Stored data entries:
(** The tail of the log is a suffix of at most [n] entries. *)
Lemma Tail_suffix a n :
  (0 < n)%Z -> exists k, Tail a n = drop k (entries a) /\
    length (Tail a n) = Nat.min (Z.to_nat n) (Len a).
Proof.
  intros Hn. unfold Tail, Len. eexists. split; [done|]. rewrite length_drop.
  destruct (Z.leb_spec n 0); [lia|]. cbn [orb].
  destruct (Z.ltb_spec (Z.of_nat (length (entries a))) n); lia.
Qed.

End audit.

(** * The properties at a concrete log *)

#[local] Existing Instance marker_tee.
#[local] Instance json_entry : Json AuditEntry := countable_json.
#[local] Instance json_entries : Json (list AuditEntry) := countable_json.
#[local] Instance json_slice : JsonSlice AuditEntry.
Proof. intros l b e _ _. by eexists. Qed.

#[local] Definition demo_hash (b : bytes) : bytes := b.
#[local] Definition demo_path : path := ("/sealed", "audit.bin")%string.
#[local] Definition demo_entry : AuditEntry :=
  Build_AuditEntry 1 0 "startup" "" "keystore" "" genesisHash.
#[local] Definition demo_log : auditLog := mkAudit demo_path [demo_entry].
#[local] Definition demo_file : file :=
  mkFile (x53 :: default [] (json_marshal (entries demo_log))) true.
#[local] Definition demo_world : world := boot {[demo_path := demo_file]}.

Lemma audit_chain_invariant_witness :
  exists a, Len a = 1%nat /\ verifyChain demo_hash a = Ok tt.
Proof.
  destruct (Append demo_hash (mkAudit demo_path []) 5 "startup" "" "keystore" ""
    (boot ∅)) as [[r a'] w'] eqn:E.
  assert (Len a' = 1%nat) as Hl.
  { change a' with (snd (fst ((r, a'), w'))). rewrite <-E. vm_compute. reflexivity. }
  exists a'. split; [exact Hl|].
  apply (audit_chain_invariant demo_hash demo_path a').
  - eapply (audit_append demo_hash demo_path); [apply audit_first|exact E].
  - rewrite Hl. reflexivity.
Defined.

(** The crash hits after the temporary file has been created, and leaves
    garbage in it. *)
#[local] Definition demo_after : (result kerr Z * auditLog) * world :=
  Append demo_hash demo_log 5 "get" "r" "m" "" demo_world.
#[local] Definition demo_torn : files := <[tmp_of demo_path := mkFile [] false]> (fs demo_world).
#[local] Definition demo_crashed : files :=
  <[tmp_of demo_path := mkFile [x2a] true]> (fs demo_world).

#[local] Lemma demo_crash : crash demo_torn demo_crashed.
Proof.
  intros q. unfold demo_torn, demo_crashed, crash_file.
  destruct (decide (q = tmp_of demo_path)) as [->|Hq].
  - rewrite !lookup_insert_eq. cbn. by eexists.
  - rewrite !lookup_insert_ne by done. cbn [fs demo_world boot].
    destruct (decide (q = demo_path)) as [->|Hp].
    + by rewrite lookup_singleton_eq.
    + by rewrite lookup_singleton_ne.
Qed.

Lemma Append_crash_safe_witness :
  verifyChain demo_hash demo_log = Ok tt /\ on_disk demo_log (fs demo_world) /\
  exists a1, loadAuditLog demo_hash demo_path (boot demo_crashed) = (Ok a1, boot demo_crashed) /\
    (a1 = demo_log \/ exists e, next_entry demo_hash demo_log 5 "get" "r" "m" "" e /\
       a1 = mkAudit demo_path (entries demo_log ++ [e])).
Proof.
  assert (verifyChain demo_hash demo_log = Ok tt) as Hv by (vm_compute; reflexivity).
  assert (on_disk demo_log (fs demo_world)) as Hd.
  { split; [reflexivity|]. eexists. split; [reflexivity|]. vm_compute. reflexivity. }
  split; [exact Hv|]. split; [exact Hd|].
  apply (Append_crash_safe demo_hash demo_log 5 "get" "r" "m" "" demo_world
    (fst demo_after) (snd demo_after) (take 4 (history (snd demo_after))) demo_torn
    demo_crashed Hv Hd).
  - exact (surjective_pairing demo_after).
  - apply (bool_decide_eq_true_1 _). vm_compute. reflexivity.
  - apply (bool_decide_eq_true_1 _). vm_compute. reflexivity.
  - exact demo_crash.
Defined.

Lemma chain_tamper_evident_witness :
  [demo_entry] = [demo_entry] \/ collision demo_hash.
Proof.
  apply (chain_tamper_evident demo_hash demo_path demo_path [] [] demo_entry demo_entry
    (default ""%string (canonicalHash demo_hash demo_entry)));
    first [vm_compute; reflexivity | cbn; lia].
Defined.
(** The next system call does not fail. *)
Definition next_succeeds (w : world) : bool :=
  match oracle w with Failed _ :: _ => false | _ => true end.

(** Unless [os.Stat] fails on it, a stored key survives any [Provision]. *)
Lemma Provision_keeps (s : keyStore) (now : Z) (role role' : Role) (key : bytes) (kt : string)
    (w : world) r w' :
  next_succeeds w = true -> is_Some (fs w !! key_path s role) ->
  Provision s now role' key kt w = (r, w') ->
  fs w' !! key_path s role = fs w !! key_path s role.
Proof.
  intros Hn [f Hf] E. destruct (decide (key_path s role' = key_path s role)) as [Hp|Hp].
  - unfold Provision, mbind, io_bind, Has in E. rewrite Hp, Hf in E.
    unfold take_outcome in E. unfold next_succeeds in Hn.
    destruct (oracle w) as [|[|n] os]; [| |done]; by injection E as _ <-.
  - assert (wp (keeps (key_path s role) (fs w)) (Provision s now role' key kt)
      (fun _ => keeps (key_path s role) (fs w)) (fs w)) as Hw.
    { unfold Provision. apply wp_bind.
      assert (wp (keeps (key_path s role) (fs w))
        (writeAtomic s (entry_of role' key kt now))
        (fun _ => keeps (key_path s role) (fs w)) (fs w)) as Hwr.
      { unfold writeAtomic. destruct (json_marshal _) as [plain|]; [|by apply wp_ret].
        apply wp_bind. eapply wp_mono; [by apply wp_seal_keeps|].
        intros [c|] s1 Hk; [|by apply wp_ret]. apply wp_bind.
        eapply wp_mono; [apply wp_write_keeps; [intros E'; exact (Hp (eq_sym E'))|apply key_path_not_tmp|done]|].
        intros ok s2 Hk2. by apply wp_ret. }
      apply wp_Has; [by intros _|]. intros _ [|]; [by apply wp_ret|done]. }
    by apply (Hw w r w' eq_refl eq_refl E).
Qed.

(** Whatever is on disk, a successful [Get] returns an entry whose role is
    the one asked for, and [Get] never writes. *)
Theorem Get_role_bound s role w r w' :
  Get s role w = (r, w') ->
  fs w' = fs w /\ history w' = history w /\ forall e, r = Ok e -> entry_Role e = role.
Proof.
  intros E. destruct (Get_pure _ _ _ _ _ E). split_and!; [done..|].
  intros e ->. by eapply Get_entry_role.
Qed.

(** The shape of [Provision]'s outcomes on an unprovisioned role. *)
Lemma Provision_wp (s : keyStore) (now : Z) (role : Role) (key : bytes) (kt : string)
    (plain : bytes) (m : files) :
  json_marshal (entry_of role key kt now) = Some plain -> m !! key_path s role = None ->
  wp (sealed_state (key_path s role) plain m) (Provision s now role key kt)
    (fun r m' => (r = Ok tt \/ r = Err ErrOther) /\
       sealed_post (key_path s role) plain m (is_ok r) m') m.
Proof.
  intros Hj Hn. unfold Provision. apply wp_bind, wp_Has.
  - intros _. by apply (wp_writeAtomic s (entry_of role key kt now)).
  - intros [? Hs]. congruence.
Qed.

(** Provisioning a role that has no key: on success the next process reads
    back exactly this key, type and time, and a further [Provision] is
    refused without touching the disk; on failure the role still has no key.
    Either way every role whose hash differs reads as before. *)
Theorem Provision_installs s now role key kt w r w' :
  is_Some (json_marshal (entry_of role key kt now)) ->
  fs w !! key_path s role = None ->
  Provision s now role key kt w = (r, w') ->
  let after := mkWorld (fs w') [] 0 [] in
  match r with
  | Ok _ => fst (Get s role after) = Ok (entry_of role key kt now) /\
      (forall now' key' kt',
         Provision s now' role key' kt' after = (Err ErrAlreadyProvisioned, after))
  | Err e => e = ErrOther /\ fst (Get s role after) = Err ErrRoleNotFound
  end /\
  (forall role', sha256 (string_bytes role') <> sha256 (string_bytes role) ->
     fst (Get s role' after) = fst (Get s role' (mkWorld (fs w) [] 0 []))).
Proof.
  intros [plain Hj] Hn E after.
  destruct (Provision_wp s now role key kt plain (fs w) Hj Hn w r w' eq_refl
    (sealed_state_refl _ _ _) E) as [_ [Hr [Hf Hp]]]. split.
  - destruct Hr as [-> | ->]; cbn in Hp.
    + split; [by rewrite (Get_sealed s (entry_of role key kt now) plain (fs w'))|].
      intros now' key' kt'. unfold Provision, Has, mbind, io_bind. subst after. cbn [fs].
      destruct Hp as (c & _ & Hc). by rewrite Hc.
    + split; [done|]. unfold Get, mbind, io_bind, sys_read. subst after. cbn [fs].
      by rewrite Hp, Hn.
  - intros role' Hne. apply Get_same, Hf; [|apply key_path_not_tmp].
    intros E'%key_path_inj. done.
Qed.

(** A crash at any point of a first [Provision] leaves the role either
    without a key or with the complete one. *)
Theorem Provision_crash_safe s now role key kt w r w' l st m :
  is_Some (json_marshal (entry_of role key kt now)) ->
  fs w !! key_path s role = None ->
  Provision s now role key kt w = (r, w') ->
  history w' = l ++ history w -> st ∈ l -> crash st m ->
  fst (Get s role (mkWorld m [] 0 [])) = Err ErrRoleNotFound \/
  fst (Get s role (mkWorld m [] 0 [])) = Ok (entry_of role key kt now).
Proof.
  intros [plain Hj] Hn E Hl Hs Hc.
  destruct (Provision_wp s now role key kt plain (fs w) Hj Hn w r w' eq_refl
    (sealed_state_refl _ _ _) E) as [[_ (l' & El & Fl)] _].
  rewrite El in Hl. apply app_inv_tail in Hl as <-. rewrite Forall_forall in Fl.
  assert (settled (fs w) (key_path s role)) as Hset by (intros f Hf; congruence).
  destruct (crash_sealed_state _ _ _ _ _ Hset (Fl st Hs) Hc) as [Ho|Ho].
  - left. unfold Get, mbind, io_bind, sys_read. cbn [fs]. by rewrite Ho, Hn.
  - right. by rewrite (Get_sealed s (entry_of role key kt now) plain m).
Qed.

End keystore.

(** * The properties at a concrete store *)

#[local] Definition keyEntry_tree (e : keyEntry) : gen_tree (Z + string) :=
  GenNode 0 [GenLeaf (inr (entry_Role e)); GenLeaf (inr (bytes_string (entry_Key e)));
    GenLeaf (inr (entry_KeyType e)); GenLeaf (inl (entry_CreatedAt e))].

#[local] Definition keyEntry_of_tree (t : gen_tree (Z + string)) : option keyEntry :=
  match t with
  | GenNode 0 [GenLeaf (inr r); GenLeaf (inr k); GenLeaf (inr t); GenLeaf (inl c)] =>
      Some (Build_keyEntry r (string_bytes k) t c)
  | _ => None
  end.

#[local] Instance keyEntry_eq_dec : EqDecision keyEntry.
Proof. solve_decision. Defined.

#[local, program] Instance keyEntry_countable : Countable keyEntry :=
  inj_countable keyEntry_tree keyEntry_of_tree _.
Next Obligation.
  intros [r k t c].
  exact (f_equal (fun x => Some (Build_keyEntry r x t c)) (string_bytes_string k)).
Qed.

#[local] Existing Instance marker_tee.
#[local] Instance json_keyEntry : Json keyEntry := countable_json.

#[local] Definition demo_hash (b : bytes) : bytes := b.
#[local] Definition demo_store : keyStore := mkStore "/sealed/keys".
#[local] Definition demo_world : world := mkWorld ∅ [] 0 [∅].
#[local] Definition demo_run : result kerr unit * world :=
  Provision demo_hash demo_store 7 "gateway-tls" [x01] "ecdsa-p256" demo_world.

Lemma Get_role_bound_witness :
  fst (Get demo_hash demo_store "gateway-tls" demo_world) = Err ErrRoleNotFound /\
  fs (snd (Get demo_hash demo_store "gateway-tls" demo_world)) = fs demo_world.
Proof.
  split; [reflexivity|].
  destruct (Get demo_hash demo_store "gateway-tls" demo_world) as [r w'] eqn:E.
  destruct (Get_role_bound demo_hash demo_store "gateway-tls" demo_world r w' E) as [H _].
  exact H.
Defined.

REQUIRED WORK: Begin with the line above that has "#[local] Definition keyEntry_of_tree" and continue through the line that has "intros [r k t c].", setting each one down exactly. Stop there.

RESPONSE TO THE EXERCISE:
#[local] Definition keyEntry_of_tree (t : gen_tree (Z + string)) : option keyEntry :=
  match t with
  | GenNode 0 [GenLeaf (inr r); GenLeaf (inr k); GenLeaf (inr t); GenLeaf (inl c)] =>
      Some (Build_keyEntry r (string_bytes k) t c)
  | _ => None
  end.

#[local] Instance keyEntry_eq_dec : EqDecision keyEntry.
Proof. solve_decision. Defined.

#[local, program] Instance keyEntry_countable : Countable keyEntry :=
  inj_countable keyEntry_tree keyEntry_of_tree _.
Next Obligation.
  intros [r k t c].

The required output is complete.